In Fällen eines Unternehmens, das von der öffentlichen Hand betrieben wird, um eine Versorgungsaufgabe wahrzunehmen, bei dem dessen faktische Übermacht bei bloß formaler Parität diesem die Möglichkeit der "Fremdbestimmung" über andere gibt, wird in der Rechtsprechung des Obersten Gerichtshofes die Pflicht zum Abschluss eines Vertrages angenommen (OGH 30.5.1994, 1 Ob 524/94, mwN auf Rechtsprechung und Literatur). Dies gilt insbesondere dann, wenn ein solches Unternehmen, das die Leistung bestimmter Sachen und Dienste in Aussicht gestellt hat, einem zum angesprochenen Personenkreis gehörenden Interessenten, dem zumutbare Ausweichmöglichkeiten fehlen, die Leistung und den sie vorbereitenden Vertragsschluss ohne sachliche Gründe verwehrt (vgl. Bydlinski, Zu den dogmatischen Grundfragen des Kontrahierungszwanges, AcP 1980, 1 [41]; Korinek/Holoubek, Grundlagen staatlicher Privatwirtschaftsverwaltung, 1993, 150 ff.).

2.2. Der Betrieb des Flughafens Salzburg und die Verwaltung der dazugehörigen Verkehrsflächen erfolgt durch die Salzburger Flughafen GmbH und die Carport Parkmanagement GmbH. An der Salzburger Flughafen GmbH ist das Land Salzburg zu 75 %, die Stadt Salzburg zu 25 % beteiligt. Sie beherrscht mit einer Beteiligung von 85 % die Carport Parkmanagement GmbH. Beide Gesellschaften befinden sich daher im Ergebnis in öffentlicher Hand und betreiben mit dem Flughafen und den dazugehörigen Verkehrsflächen ein Versorgungsunternehmen, das öffentliche Aufgaben im Bereich des Verkehrs wahrnimmt (vgl. OGH 30.5.1994, 1 Ob 524/94). Die mit der Verwaltung der Verkehrsflächen, auf denen der Antragsteller Zufahrt begehrt, betrauten Unternehmen sind daher verpflichtet, bei Vorliegen vergleichbarer Voraussetzungen mit interessierten Taxiunternehmen einen Vertrag zu schließen, der die Auffahrt auf den Salzburger Flughafen zur Aufnahme von Fahrgästen ermöglicht.

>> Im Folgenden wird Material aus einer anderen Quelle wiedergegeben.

(* ===== verification/CString.v ===== *)
(** * Memory and string routines

    [string.c] (kernel) and the string part of [ulib.c] (user library) on
    byte-addressed memory.  Loops bounded by a length argument recurse on it;
    loops that run to a NUL byte take fuel, and the theorems show that the
    distance to the NUL is enough.  [fill] and [copy] are the reference
    definitions the rest of the development uses for [memset] and [memmove]. *)

From S2P Require Import Prelude Defs.

(** ** Reference definitions *)

Definition fill (m : memory) (a n c : Z) : memory :=
  λ x, if (a <=? x) && (x <? a + n) then u8 c else m x.
Definition copy (m : memory) (dst src n : Z) : memory :=
  λ x, if (dst <=? x) && (x <? dst + n) then m (src + (x - dst)) else m x.

(** The C string of at most [n] bytes at [a]: up to the first NUL. *)
Fixpoint cprefix (m : memory) (a : Z) (n : nat) : list Z :=
  match n with
  | O => []
  | S n' => if m a =? 0 then [] else m a :: cprefix m (a + 1) n'
  end.

(** The string [s] (no NUL inside) followed by a NUL is stored at [a]. *)
Fixpoint cstr (m : memory) (a : Z) (s : list Z) : Prop :=
  match s with
  | [] => m a = 0
  | c :: s' => m a = c ∧ c ≠ 0 ∧ cstr m (a + 1) s'
  end.

(** ** string.c *)

(** [rep stosb] and [rep stosl]. *)
Fixpoint stosb (m : memory) (a c : Z) (cnt : nat) : memory :=
  match cnt with
  | O => m
  | S k => stosb (st8 m a c) (a + 1) c k
  end.
Fixpoint stosl (m : memory) (a w : Z) (cnt : nat) : memory :=
  match cnt with
  | O => m
  | S k => stosl (st32 m a w) (a + 4) w k
  end.

Definition memset (m : memory) (dst c n : Z) : memory :=
  if (Z.rem (i32 dst) 4 =? 0) && (n `mod` 4 =? 0) then
    let c := Z.land c 0xFF in
    stosl m dst (Z.lor (Z.lor (Z.lor (i32 (Z.shiftl c 24)) (Z.shiftl c 16)) (Z.shiftl c 8)) c)
      (Z.to_nat (n / 4))
  else stosb m dst c (Z.to_nat n).

Fixpoint memcmp (m : memory) (s1 s2 : Z) (n : nat) : Z :=
  match n with
  | O => 0
  | S n' => if negb (m s1 =? m s2) then m s1 - m s2 else memcmp m (s1 + 1) (s2 + 1) n'
  end.

(** [while(n-- > 0) *d++ = *s++;] *)
Fixpoint copy_up (m : memory) (d s : Z) (n : nat) : memory :=
  match n with
  | O => m
  | S n' => copy_up (st8 m d (m s)) (d + 1) (s + 1) n'
  end.
(** [while(n-- > 0) *--d = *--s;] *)
Fixpoint copy_down (m : memory) (d s : Z) (n : nat) : memory :=
  match n with
  | O => m
  | S n' => copy_down (st8 m (d - 1) (m (s - 1))) (d - 1) (s - 1) n'
  end.

Definition memmove (m : memory) (dst src n : Z) : memory :=
  if (src <? dst) && (dst <? src + n)
  then copy_down m (dst + n) (src + n) (Z.to_nat n)
  else copy_up m dst src (Z.to_nat n).

Definition memcpy (m : memory) (dst src n : Z) : memory := memmove m dst src n.

Fixpoint strncmp (m : memory) (p q : Z) (n : nat) : Z :=
  match n with
  | O => 0
  | S n' => if negb (m p =? 0) && (m p =? m q) then strncmp m (p + 1) (q + 1) n'
            else u8 (m p) - u8 (m q)
  end.

(** [while(n-- > 0) *s++ = 0;] *)
Fixpoint zero_tail (m : memory) (s : Z) (n : nat) : memory :=
  match n with
  | O => m
  | S n' => zero_tail (st8 m s 0) (s + 1) n'
  end.
(** The first loop leaves [n] at the count of bytes still to pad. *)
Fixpoint strncpy (m : memory) (s t : Z) (n : nat) : memory :=
  match n with
  | O => m
  | S n' => let m' := st8 m s (m t) in
            if negb (m t =? 0) then strncpy m' (s + 1) (t + 1) n'
            else zero_tail m' (s + 1) n'
  end.

(** [while(--n > 0 && ( *s++ = *t++ ) != 0) ; *s = 0;] for [n > 0]: [k] is
    [n - 1] bytes at most are copied. *)
Fixpoint safestrcpy_loop (m : memory) (s t : Z) (k : nat) : memory :=
  match k with
  | O => st8 m s 0
  | S k' => let m' := st8 m s (m t) in
            if negb (m t =? 0) then safestrcpy_loop m' (s + 1) (t + 1) k'
            else st8 m' (s + 1) 0
  end.
Definition safestrcpy (m : memory) (s t n : Z) : memory :=
  if n <=? 0 then m else safestrcpy_loop m s t (Z.to_nat (n - 1)).

Fixpoint strlen_loop (fuel : nat) (m : memory) (s n : Z) : option Z :=
  match fuel with
  | O => None
  | S f => if negb (m (s + n) =? 0) then strlen_loop f m s (n + 1) else Some n
  end.
Definition strlen (fuel : nat) (m : memory) (s : Z) : option Z := strlen_loop fuel m s 0.
Definition set_lg_start (x : Z) (r : log_t) : log_t :=
  Log x (lg_size r) (lg_outstanding r) (lg_committing r) (lg_dev r) (lg_n r) (lg_block r).
Definition set_lg_size (x : Z) (r : log_t) : log_t :=
  Log (lg_start r) x (lg_outstanding r) (lg_committing r) (lg_dev r) (lg_n r)
    (lg_block r).
Definition set_lg_outstanding (x : Z) (r : log_t) : log_t :=
  Log (lg_start r) (lg_size r) x (lg_committing r) (lg_dev r) (lg_n r) (lg_block r).
Definition set_lg_committing (x : Z) (r : log_t) : log_t :=
  Log (lg_start r) (lg_size r) (lg_outstanding r) x (lg_dev r) (lg_n r) (lg_block r).
Definition set_lg_dev (x : Z) (r : log_t) : log_t :=
  Log (lg_start r) (lg_size r) (lg_outstanding r) (lg_committing r) x (lg_n r)
    (lg_block r).
Definition set_lg_n (x : Z) (r : log_t) : log_t :=
  Log (lg_start r) (lg_size r) (lg_outstanding r) (lg_committing r) (lg_dev r) x
    (lg_block r).
Definition set_lg_block (x : list Z) (r : log_t) : log_t :=
  Log (lg_start r) (lg_size r) (lg_outstanding r) (lg_committing r) (lg_dev r) (lg_n r) x.

Definition set_in_buf (x : list Z) (r : input_t) : input_t :=
  Input x (in_r r) (in_w r) (in_e r).
Definition set_in_r (x : Z) (r : input_t) : input_t :=
  Input (in_buf r) x (in_w r) (in_e r).
Definition set_in_w (x : Z) (r : input_t) : input_t :=
  Input (in_buf r) (in_r r) x (in_e r).
Definition set_in_e (x : Z) (r : input_t) : input_t :=
  Input (in_buf r) (in_r r) (in_w r) x.
Lemma cga_scroll t o k :
  cells_show t (k_crt k) → (length t ≤ 1920)%nat →
  let pos := Z.of_nat (length t) in
  let t' := if (24 * 80 <=? length t)%nat then drop 80 t else t in
  ∃ cells, (if 24 <=? pos / 80 then crt_move ;;; crt_clear (pos - 80) ;;; ret (pos - 80) else ret pos) o k
    = Ok (Z.of_nat (length t')) (set_k_crt cells k) o ∧ cells_show t' cells ∧ (length t' < 1920)%nat.
Proof.
  intros [Hl Hc] Hn pos t'. unfold t'. destruct (Nat.leb_spec (24 * 80) (length t)) as [H|H].
  - assert (pos = 1920) as Ep by (unfold pos; lia). rewrite Ep. change (24 <=? 1920 / 80) with true. cbv match.
    exists (take 1840 (drop 80 (k_crt k)) ++ replicate 80 0 ++ drop 1920 (k_crt k)). split_and!.
    + unfold crt_move, crt_clear. mrun. kproj. unfold ret, modify. rewrite length_drop.
      replace (Z.of_nat (length t - 80)) with (1920 - 80) by lia. change (Z.to_nat (1920 - 80)) with 1840%nat.
      change (Z.to_nat (24 * 80 - (1920 - 80))) with 80%nat. change (23 * 80)%nat with 1840%nat. change (24 * 80)%nat with 1920%nat.
      rewrite take_app_le, take_ge by (rewrite length_take, length_drop; lia).
      rewrite drop_app_ge, length_take, length_drop, Hl, drop_drop by (rewrite length_take, length_drop; lia).
      change (1840 + (1920 - 1840 `min` (2000 - 80)))%nat with 1920%nat. by destruct k.
    + split; [rewrite !length_app, length_take, !length_drop, length_replicate; lia|].
      intros i x Hi. rewrite lookup_drop in Hi. pose proof (lookup_lt_Some _ _ _ Hi).
      rewrite lookup_app_l, lookup_take_lt, lookup_drop by (rewrite ?length_take, ?length_drop; lia). by apply Hc.
    + rewrite length_drop. lia.
  - assert (pos / 80 < 24) as Hd by (unfold pos; dlia). rewrite (proj2 (Z.leb_gt _ _)) by lia.
    exists (k_crt k). split_and!; [by destruct k|by split|lia].
Qed.

Lemma cgaputc_shows c0 text c o k :
  shows c0 text k →
  ∃ k' l, cgaputc c o k = Ok tt k' o ∧ shows c0 (term_put text c) k' ∧ k_uart k' = k_uart k ∧ k_io k' = with_log l (k_io k) ∧ uart_looks l = ([], []) ∧
    (∀ log, uart_sent (l ++ log) = uart_sent log ∧ uart_dlab (l ++ log) = uart_dlab log).
Proof.
  intros Hs. pose proof Hs as [Hdev H1 H2 Hn Hl Hc].
  unfold cgaputc. destruct (cga_getpos_eq c0 text o k Hs) as (l & E & Hlk & Hlog). rewrite (bind_ok _ _ _ _ _ _ _ E). clear E.
  destruct (cga_put_eq text c o (io_ran l k)) as (cells & E & Hc1); [by split|lia|]. rewrite (bind_ok _ _ _ _ _ _ _ E). clear E.
  set (t := term_char text c) in *. assert (length t ≤ 1920)%nat as Ht by (apply term_char_length; lia).
  rewrite (proj2 (Z.ltb_ge _ _)), (proj2 (Z.ltb_ge (25 * 80) _)) by lia. cbn [orb].
  destruct (cga_scroll t o (set_k_crt cells (io_ran l k)) Hc1 Ht) as (cells' & E & [Hl2 Hc2] & Ht'). rewrite (bind_ok _ _ _ _ _ _ _ E). clear E.
  change (if (24 * 80 <=? length t)%nat then drop 80 t else t) with (term_put text c) in *. set (t' := term_put text c) in *.
  destruct (cga_setpos_eq c0 (Z.of_nat (length t')) o (set_k_crt cells' (set_k_crt cells (io_ran l k)))) as (l' & E & Hlk' & Hw); [lia|done|].
  rewrite E. eexists _, (l' ++ l). split; [reflexivity|]. split_and!; [|reflexivity|by unfold with_log; cbn; rewrite <- app_assoc| |].
  - destruct (Hw (l ++ io_log (k_io k))) as (Hcr & _). split.
    + destruct Hdev as [D1 D2]. by split.
    + change (io_log (k_io _)) with (l' ++ l ++ io_log (k_io k)). by rewrite Hcr.
    + change (io_log (k_io _)) with (l' ++ l ++ io_log (k_io k)). by rewrite Hcr.
    + lia.
    + cbn. by rewrite length_insert.
    + intros i x Hi. cbn. rewrite list_lookup_insert_ne by (apply lookup_lt_Some in Hi; lia). by apply Hc2.
  - by rewrite uart_looks_app, Hlk, Hlk' by (by rewrite Hlk).
  - intros log. rewrite <- app_assoc. destruct (Hw (l ++ log)) as (_ & -> & ->). apply Hlog.
Qed.

(** ** uartputc *)

Lemma uart_wait_ran n o k :
  ∃ l, uart_wait n o k = Ok tt (io_ran l k) o ∧ Forall (λ e, ∃ v, e = Rd (Port8 (COM1 + 5)) v) l ∧
    (uart_looks l).2 = [] ∧ patient n (uart_looks l).1.
Proof.
  revert k. induction n as [|n IH]; intros k; cbn [uart_wait].
  - exists []. split; [unfold io_ran; rewrite with_log_nil; by destruct k|]. split_and!; [done|done|]. right. done.
  - rewrite (bind_ok _ _ _ _ _ _ _ (inb_ran (COM1 + 5) o k)). cbv zeta. set (v := io_dev _ _ _).
    set (e := Rd (Port8 (COM1 + 5)) v). fold (thr_empty v). destruct (Z.land (u8 v) 0x20 =? 0) eqn:Ev.
    + unfold microdelay. mrun. destruct (IH (io_ran [e] k)) as (l & E & Hl & Hd & Hp). rewrite E, io_ran_app.
      assert (thr_empty v = false) as Hv by (unfold thr_empty; by rewrite Ev).
      assert (∀ l0, Forall (λ e, ∃ v, e = Rd (Port8 (COM1 + 5)) v) l0 → uart_looks (l0 ++ [e]) = ((uart_looks l0).1 ++ [v], (uart_looks l0).2)) as Hlast.
      { clear. induction 1 as [|x l0 [w ->] _ IH0]; [done|]. cbn [app uart_looks]. rewrite IH0. done. }
      eexists. split; [reflexivity|]. rewrite Hlast by done. cbn [fst snd]. split_and!; [apply Forall_app; split; [done|repeat econstructor]|done|].
      destruct Hp as [(w & old & -> & Hw & Ho & Hn)|[Hn Ho]].
      * left. exists w, (old ++ [v]). split_and!; [done|done|apply Forall_app; split; [done|by constructor]|].
        cbn [length app] in *. rewrite length_app. cbn [length]. lia.
      * right. split; [rewrite length_app; cbn [length]; lia|]. apply Forall_app. split; [done|by constructor].
    + exists [e]. split; [done|]. change (uart_looks [e]) with ([v], @nil (list Z)). cbn [fst snd]. split_and!; [repeat econstructor|done|].
      left. exists v, []. split_and!; [done|unfold thr_empty; by rewrite Ev|done|cbn [length]; lia].
Qed.

Lemma status_reads l log :
  Forall (λ e, ∃ v, e = Rd (Port8 (COM1 + 5)) v) l →
  uart_sent (l ++ log) = uart_sent log ∧ uart_dlab (l ++ log) = uart_dlab log ∧ ∀ c0, crtc_of c0 (l ++ log) = crtc_of c0 log.
Proof. induction 1 as [|e l [v ->] _ IH]; [done|]. exact IH. Qed.

(** A byte is sent after looking at the status, at most 128 times. *)
Lemma uartputc_sends c o k :
  k_uart k ≠ 0 → uart_dlab (io_log (k_io k)) = false →
  ∃ l looks, uartputc c o k = Ok tt (io_ran l k) o ∧ uart_sent (l ++ io_log (k_io k)) = uart_sent (io_log (k_io k)) ++ [u8 c] ∧
    uart_dlab (l ++ io_log (k_io k)) = false ∧ uart_looks l = ([], [looks]) ∧ patient 128 looks ∧
    ∀ c0, crtc_of c0 (l ++ io_log (k_io k)) = crtc_of c0 (io_log (k_io k)).
Proof.
  intros Hu Hd. unfold uartputc. mrun. rewrite (proj2 (Z.eqb_neq _ _) Hu).
  destruct (uart_wait_ran 128 o k) as (l & E & Hl & Hl2 & Hp). rewrite (bind_ok _ _ _ _ _ _ _ E), outb_ran.
  destruct (status_reads l (io_log (k_io k)) Hl) as (H1 & H2 & H3). eexists _, _. split; [reflexivity|]. cbn [app uart_sent uart_dlab uart_looks].
  change (COM1 + 0 =? COM1) with true. change (COM1 + 0 =? COM1 + 3) with false. cbv match. rewrite H2, Hd. cbn [negb andb]. rewrite H1, Hl2.
  split_and!; [done|done|done|exact Hp|].
  intros c0. cbn [crtc_of foldr crtc_step]. change (COM1 + 0 =? 0x3d4) with false. change (COM1 + 0 =? 0x3d5) with false. cbv match. apply H3.
Qed.
(* ===== verification/Sched.v ===== *)
(** * Switching threads: sched, sleep, wakeup, yield, the scheduler

    The parts of [proc.c] that move threads on and off a CPU, with
    [switchuvm] and [switchkvm] of [vm.c].  Leaving the CPU in [sched] hands
    the state to the other threads: they run as the oracle says until this
    thread is RUNNABLE and a scheduler dispatches it again. *)

From S2P Require Import Prelude Defs Spinlock CString Kernel.
Local Open Scope kernel_scope.

(** ** proc.c: myproc, mythread *)
Definition myproc : KM (option nat) :=
  pushcli ;;;
  let! c := mycpu in
  let! p := gets (λ k, k_proc k) in
  popcli ;;;
  ret p.

Definition mythread : KM (option tslot) :=
  pushcli ;;;
  let! c := mycpu in
  let! t := gets (λ k, k_thread k) in
  popcli ;;;
  ret t.

(** ** vm.c: switchkvm, switchuvm

    The TSS descriptor and the I/O map base are written with constants; the
    state keeps the kernel stack of the TSS and the page table register. *)
Definition switchkvm : KM unit := modify (λ k, set_k_cr3 (V2P (k_kpgdir k)) k).

Definition switchuvm (p : option nat) : KM unit :=
  match p with
  | None => panic "switchuvm: no process"
  | Some i =>
      let! t := mythread in
      let! t := deref t in
      let! th := rd_thread t in
      if t_kstack th =? 0 then panic "switchuvm: no kstack"
      else
        let! pr := rd_proc i in
        if p_pgdir pr =? 0 then panic "switchuvm: no pgdir"
        else
          pushcli ;;;
          modify (set_k_esp0 (u32 (t_kstack th + KSTACKSIZE))) ;;;
          modify (set_k_cr3 (V2P (p_pgdir pr))) ;;;
          popcli
  end.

Daraus folgt, dass dem Antragsteller ein anderer zumutbarer Weg zur Verfügung steht: Für den Fall der Nichterteilung der zivilrechtlichen Erlaubnis kann er - bei Vorliegen derselben Voraussetzungen wie bei Taxiunternehmern, denen eine solche Erlaubnis erteilt wurde - beim zuständigen ordentlichen Gericht eine Klage einbringen.

2.3. Es ist dem Antragsteller jedenfalls zumutbar, auf Grund seiner Bedenken gegen die Verordnung in diesem Verfahren anzuregen, einen Verordnungsprüfungsantrag beim Verfassungsgerichtshof zu stellen. Die Gerichte sind zur Stellung von Anträgen auf Verordnungsprüfung an den Verfassungsgerichtshof gemäß Art89 Abs2 iVm Art139 B-VG verpflichtet, wenn sie Bedenken gegen die anzuwendende Rechtsvorschrift haben (vgl. VfSlg. 14.355/1995).

2.4. Der Antrag ist daher bereits aus diesem Grund als unzulässig zurückzuweisen.

III. Dies konnte gemäß §19 Abs3 Z2 lite VfGG ohne mündliche Verhandlung in nichtöffentlicher Sitzung beschlossen werden.